Your goal: Word for word, repeat all of the entries below.

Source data
-.-.-

(** * digitalSign: template-driven image pipeline and upload lifecycle

    A shallow embedding of
    - [src/services/imageProcessingService.js] ([ImageProcessingService]),
    - [src/services/templateService.js] ([TemplateService]),
    - [src/controllers/uploadController.js] ([UploadController.uploadSingle]),
    with the collaborators they call (sharp, Prisma, the file system and
    Cloudinary) modelled at their interface. *)

From Stdlib Require Import ZArith QArith Ascii String List Bool Lia Lqa.
From stdpp Require Import base option gmap strings pretty.
Import ListNotations.

Local Open Scope string_scope.

(** ** JavaScript values *)

(** A thrown [Error]; the code only ever reads [error.message]. *)
Record Error := mkError { message : string }.

(** Outcome of a call that may throw. *)
Inductive Res (A : Type) : Type :=
| Ok (a : A)
| Throw (e : Error).
Arguments Ok {A} a.
Arguments Throw {A} e.

(** The [{ success, data | error }] objects the services return. *)
Inductive ServiceResult (A : Type) : Type :=
| Success (data : A)
| Failure (error : string).
Arguments Success {A} data.
Arguments Failure {A} error.

(** Truthiness of a nullable number, as in [cropWidth && cropHeight] and
    [watermarkSize || ...]: [null] and [0] are falsy. *)
Definition truthyZ (v : option Z) : bool :=
  match v with Some z => negb (z =? 0)%Z | None => false end.

Definition truthyQ (v : option Q) : bool :=
  match v with Some q => negb (Qeq_bool q 0) | None => false end.

(** Truthiness of a nullable string: [null] and the empty string are falsy. *)
Definition truthyS (v : option string) : bool :=
  match v with Some s => negb (String.eqb s "") | None => false end.

(** [v !== null]. *)
Definition notNull {A} (v : option A) : bool :=
  match v with Some _ => true | None => false end.

(** [ToNumber]: a [null] entering arithmetic counts as [0]. *)
Definition numZ (v : option Z) : Z := default 0%Z v.

(** ** Persistent entities (prisma/migrations) *)

(** A row of table [templates].  A nullable column is an [option], [None]
    being SQL NULL, which Prisma hands over as [null]; INTEGER columns are
    [Z] and DOUBLE PRECISION columns are rationals.  Columns no modelled
    function reads here ([description], [resizeMode], [cropMode],
    [backgroundBlur], the timestamps) are left out. *)
Module Template.
Record t := mk {
    id : string;
    name : string;
    width : Z;
    height : Z;
    quality : Z;
    format : string;
    fit : string;
    cropX : option Z;
    cropY : option Z;
    cropWidth : option Z;
    cropHeight : option Z;
    brightness : option Q;
    contrast : option Q;
    saturation : option Q;
    hue : option Q;
    blur : option Q;
    sharpen : option Q;
    watermarkEnabled : bool;
    watermarkText : option string;
    watermarkPosition : option string;
    watermarkOpacity : option Q;
    watermarkSize : option Z;
    backgroundColor : option string;
    progressive : bool;
    optimizeScans : bool;
    stripMetadata : bool;
    isActive : bool;
    isDefault : bool;
    boxEnabled : bool;
    boxColor : option string;
    boxPadding : option Z;
    boxBorderWidth : option Z;
    boxBorderColor : option string;
    boxBorderRadius : option Z;
    boxShadowEnabled : bool;
    boxShadowBlur : option Z;
    boxShadowOffsetX : option Z;
    boxShadowOffsetY : option Z;
    boxShadowColor : option string
}.

(** [data: { isDefault: false }] *)
Definition clearDefault (x : t) : t :=
    mk (id x) (name x) (width x) (height x) (quality x) (format x) (fit x)
       (cropX x) (cropY x) (cropWidth x) (cropHeight x)
       (brightness x) (contrast x) (saturation x) (hue x) (blur x) (sharpen x)
       (watermarkEnabled x) (watermarkText x) (watermarkPosition x)
       (watermarkOpacity x) (watermarkSize x) (backgroundColor x)
       (progressive x) (optimizeScans x) (stripMetadata x)
       (isActive x) false
       (boxEnabled x) (boxColor x) (boxPadding x) (boxBorderWidth x)
       (boxBorderColor x) (boxBorderRadius x) (boxShadowEnabled x)
       (boxShadowBlur x) (boxShadowOffsetX x) (boxShadowOffsetY x)
       (boxShadowColor x).

(** [data: { isDefault: true, isActive: true }] *)
Definition makeDefault (x : t) : t :=
    mk (id x) (name x) (width x) (height x) (quality x) (format x) (fit x)
       (cropX x) (cropY x) (cropWidth x) (cropHeight x)
       (brightness x) (contrast x) (saturation x) (hue x) (blur x) (sharpen x)
       (watermarkEnabled x) (watermarkText x) (watermarkPosition x)
       (watermarkOpacity x) (watermarkSize x) (backgroundColor x)
       (progressive x) (optimizeScans x) (stripMetadata x)
       true true
       (boxEnabled x) (boxColor x) (boxPadding x) (boxBorderWidth x)
       (boxBorderColor x) (boxBorderRadius x) (boxShadowEnabled x)
       (boxShadowBlur x) (boxShadowOffsetX x) (boxShadowOffsetY x)
       (boxShadowColor x).

(** [data: { isActive }].  Prisma also rewrites [updatedAt] on every update;
    the timestamps are no fields of [t], so nothing proved about a row says
    anything about them. *)
Definition with_isActive (b : bool) (x : t) : t :=
    mk (id x) (name x) (width x) (height x) (quality x) (format x) (fit x)
       (cropX x) (cropY x) (cropWidth x) (cropHeight x)
       (brightness x) (contrast x) (saturation x) (hue x) (blur x) (sharpen x)
       (watermarkEnabled x) (watermarkText x) (watermarkPosition x)
       (watermarkOpacity x) (watermarkSize x) (backgroundColor x)
       (progressive x) (optimizeScans x) (stripMetadata x)
       b (isDefault x)
       (boxEnabled x) (boxColor x) (boxPadding x) (boxBorderWidth x)
       (boxBorderColor x) (boxBorderRadius x) (boxShadowEnabled x)
       (boxShadowBlur x) (boxShadowOffsetX x) (boxShadowOffsetY x)
       (boxShadowColor x).

(** [{ ...templateData, name: newName, isDefault: false, isActive: true }],
    as [duplicateTemplate] builds it from a row stripped of its [id], under
    the id the store gives the copy. *)
Definition duplicate (newId newName : string) (x : t) : t :=
    mk newId newName (width x) (height x) (quality x) (format x) (fit x)
       (cropX x) (cropY x) (cropWidth x) (cropHeight x)
       (brightness x) (contrast x) (saturation x) (hue x) (blur x) (sharpen x)
       (watermarkEnabled x) (watermarkText x) (watermarkPosition x)
       (watermarkOpacity x) (watermarkSize x) (backgroundColor x)
       (progressive x) (optimizeScans x) (stripMetadata x)
       true false
       (boxEnabled x) (boxColor x) (boxPadding x) (boxBorderWidth x)
       (boxBorderColor x) (boxBorderRadius x) (boxShadowEnabled x)
       (boxShadowBlur x) (boxShadowOffsetX x) (boxShadowOffsetY x)
       (boxShadowColor x).
End Template.

(** The four values the code writes into [uploads.status]. *)
Inductive Status := pending | processing | completed | failed.

#[global] Instance Status_eq_dec : EqDecision Status.
Proof. solve_decision. Defined.

(** A row of table [uploads] (without [processedUrl] and the timestamps,
    which [uploadSingle] never writes).  [fileSize] is the number the
    request carries; [Prisma.upload_create] refuses one that does not fit
    the 32-bit INTEGER column. *)
Module Upload.
Record t := mk {
    id : string;
    originalName : string;
    fileName : string;
    filePath : string;
    mimeType : string;
    fileSize : Z;
    processedPath : option string;
    cloudinaryId : option string;
    cloudinaryUrl : option string;
    originalWidth : option Z;
    originalHeight : option Z;
    processedWidth : option Z;
    processedHeight : option Z;
    templateId : option string;
    status : Status;
    errorMessage : option string
}.

(** [data: { status }] *)
Definition with_status (s : Status) (u : t) : t :=
  mk (id u) (originalName u) (fileName u) (filePath u) (mimeType u)
     (fileSize u) (processedPath u) (cloudinaryId u) (cloudinaryUrl u)
     (originalWidth u) (originalHeight u) (processedWidth u)
     (processedHeight u) (templateId u) s (errorMessage u).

-.-.-

Exercise solution:
(** * digitalSign: template-driven image pipeline and upload lifecycle

    A shallow embedding of
    - [src/services/imageProcessingService.js] ([ImageProcessingService]),
    - [src/services/templateService.js] ([TemplateService]),
    - [src/controllers/uploadController.js] ([UploadController.uploadSingle]),
    with the collaborators they call (sharp, Prisma, the file system and
    Cloudinary) modelled at their interface. *)

From Stdlib Require Import ZArith QArith Ascii String List Bool Lia Lqa.
From stdpp Require Import base option gmap strings pretty.
Import ListNotations.

Local Open Scope string_scope.

(** ** JavaScript values *)

(** A thrown [Error]; the code only ever reads [error.message]. *)
Record Error := mkError { message : string }.

(** Outcome of a call that may throw. *)
Inductive Res (A : Type) : Type :=
| Ok (a : A)
| Throw (e : Error).
Arguments Ok {A} a.
Arguments Throw {A} e.

(** The [{ success, data | error }] objects the services return. *)
Inductive ServiceResult (A : Type) : Type :=
| Success (data : A)
| Failure (error : string).
Arguments Success {A} data.
Arguments Failure {A} error.

(** Truthiness of a nullable number, as in [cropWidth && cropHeight] and
    [watermarkSize || ...]: [null] and [0] are falsy. *)
Definition truthyZ (v : option Z) : bool :=
  match v with Some z => negb (z =? 0)%Z | None => false end.

Definition truthyQ (v : option Q) : bool :=
  match v with Some q => negb (Qeq_bool q 0) | None => false end.

(** Truthiness of a nullable string: [null] and the empty string are falsy. *)
Definition truthyS (v : option string) : bool :=
  match v with Some s => negb (String.eqb s "") | None => false end.

(** [v !== null]. *)
Definition notNull {A} (v : option A) : bool :=
  match v with Some _ => true | None => false end.

(** [ToNumber]: a [null] entering arithmetic counts as [0]. *)
Definition numZ (v : option Z) : Z := default 0%Z v.

(** ** Persistent entities (prisma/migrations) *)

(** A row of table [templates].  A nullable column is an [option], [None]
    being SQL NULL, which Prisma hands over as [null]; INTEGER columns are
    [Z] and DOUBLE PRECISION columns are rationals.  Columns no modelled
    function reads here ([description], [resizeMode], [cropMode],
    [backgroundBlur], the timestamps) are left out. *)
Module Template.
Record t := mk {
    id : string;
    name : string;
    width : Z;
    height : Z;
    quality : Z;
    format : string;
    fit : string;
    cropX : option Z;
    cropY : option Z;
    cropWidth : option Z;
    cropHeight : option Z;
    brightness : option Q;
    contrast : option Q;
    saturation : option Q;
    hue : option Q;
    blur : option Q;
    sharpen : option Q;
    watermarkEnabled : bool;
    watermarkText : option string;
    watermarkPosition : option string;
    watermarkOpacity : option Q;
    watermarkSize : option Z;
    backgroundColor : option string;
    progressive : bool;
    optimizeScans : bool;
    stripMetadata : bool;
    isActive : bool;
    isDefault : bool;
    boxEnabled : bool;
    boxColor : option string;
    boxPadding : option Z;
    boxBorderWidth : option Z;
    boxBorderColor : option string;
    boxBorderRadius : option Z;
    boxShadowEnabled : bool;
    boxShadowBlur : option Z;
    boxShadowOffsetX : option Z;
    boxShadowOffsetY : option Z;
    boxShadowColor : option string
}.

(** [data: { isDefault: false }] *)
Definition clearDefault (x : t) : t :=
    mk (id x) (name x) (width x) (height x) (quality x) (format x) (fit x)
       (cropX x) (cropY x) (cropWidth x) (cropHeight x)
       (brightness x) (contrast x) (saturation x) (hue x) (blur x) (sharpen x)
       (watermarkEnabled x) (watermarkText x) (watermarkPosition x)
       (watermarkOpacity x) (watermarkSize x) (backgroundColor x)
       (progressive x) (optimizeScans x) (stripMetadata x)
       (isActive x) false
       (boxEnabled x) (boxColor x) (boxPadding x) (boxBorderWidth x)
       (boxBorderColor x) (boxBorderRadius x) (boxShadowEnabled x)
       (boxShadowBlur x) (boxShadowOffsetX x) (boxShadowOffsetY x)
       (boxShadowColor x).

(** [data: { isDefault: true, isActive: true }] *)
Definition makeDefault (x : t) : t :=
    mk (id x) (name x) (width x) (height x) (quality x) (format x) (fit x)
       (cropX x) (cropY x) (cropWidth x) (cropHeight x)
       (brightness x) (contrast x) (saturation x) (hue x) (blur x) (sharpen x)
       (watermarkEnabled x) (watermarkText x) (watermarkPosition x)
       (watermarkOpacity x) (watermarkSize x) (backgroundColor x)
       (progressive x) (optimizeScans x) (stripMetadata x)
       true true
       (boxEnabled x) (boxColor x) (boxPadding x) (boxBorderWidth x)
       (boxBorderColor x) (boxBorderRadius x) (boxShadowEnabled x)
       (boxShadowBlur x) (boxShadowOffsetX x) (boxShadowOffsetY x)
       (boxShadowColor x).

(** [data: { isActive }].  Prisma also rewrites [updatedAt] on every update;
    the timestamps are no fields of [t], so nothing proved about a row says
    anything about them. *)
Definition with_isActive (b : bool) (x : t) : t :=
    mk (id x) (name x) (width x) (height x) (quality x) (format x) (fit x)
       (cropX x) (cropY x) (cropWidth x) (cropHeight x)
       (brightness x) (contrast x) (saturation x) (hue x) (blur x) (sharpen x)
       (watermarkEnabled x) (watermarkText x) (watermarkPosition x)
       (watermarkOpacity x) (watermarkSize x) (backgroundColor x)
       (progressive x) (optimizeScans x) (stripMetadata x)
       b (isDefault x)
       (boxEnabled x) (boxColor x) (boxPadding x) (boxBorderWidth x)
       (boxBorderColor x) (boxBorderRadius x) (boxShadowEnabled x)
       (boxShadowBlur x) (boxShadowOffsetX x) (boxShadowOffsetY x)
       (boxShadowColor x).

(** [{ ...templateData, name: newName, isDefault: false, isActive: true }],
    as [duplicateTemplate] builds it from a row stripped of its [id], under
    the id the store gives the copy. *)
Definition duplicate (newId newName : string) (x : t) : t :=
    mk newId newName (width x) (height x) (quality x) (format x) (fit x)
       (cropX x) (cropY x) (cropWidth x) (cropHeight x)
       (brightness x) (contrast x) (saturation x) (hue x) (blur x) (sharpen x)
       (watermarkEnabled x) (watermarkText x) (watermarkPosition x)
       (watermarkOpacity x) (watermarkSize x) (backgroundColor x)
       (progressive x) (optimizeScans x) (stripMetadata x)
       true false
       (boxEnabled x) (boxColor x) (boxPadding x) (boxBorderWidth x)
       (boxBorderColor x) (boxBorderRadius x) (boxShadowEnabled x)
       (boxShadowBlur x) (boxShadowOffsetX x) (boxShadowOffsetY x)
       (boxShadowColor x).
End Template.

(** The four values the code writes into [uploads.status]. *)
Inductive Status := pending | processing | completed | failed.

#[global] Instance Status_eq_dec : EqDecision Status.
Proof. solve_decision. Defined.

(** A row of table [uploads] (without [processedUrl] and the timestamps,
    which [uploadSingle] never writes).  [fileSize] is the number the
    request carries; [Prisma.upload_create] refuses one that does not fit
    the 32-bit INTEGER column. *)
Module Upload.
Record t := mk {
    id : string;
    originalName : string;
    fileName : string;
    filePath : string;
    mimeType : string;
    fileSize : Z;
    processedPath : option string;
    cloudinaryId : option string;
    cloudinaryUrl : option string;
    originalWidth : option Z;
    originalHeight : option Z;
    processedWidth : option Z;
    processedHeight : option Z;
    templateId : option string;
    status : Status;
    errorMessage : option string
}.

(** [data: { status }] *)
Definition with_status (s : Status) (u : t) : t :=
  mk (id u) (originalName u) (fileName u) (filePath u) (mimeType u)
     (fileSize u) (processedPath u) (cloudinaryId u) (cloudinaryUrl u)
     (originalWidth u) (originalHeight u) (processedWidth u)
     (processedHeight u) (templateId u) s (errorMessage u).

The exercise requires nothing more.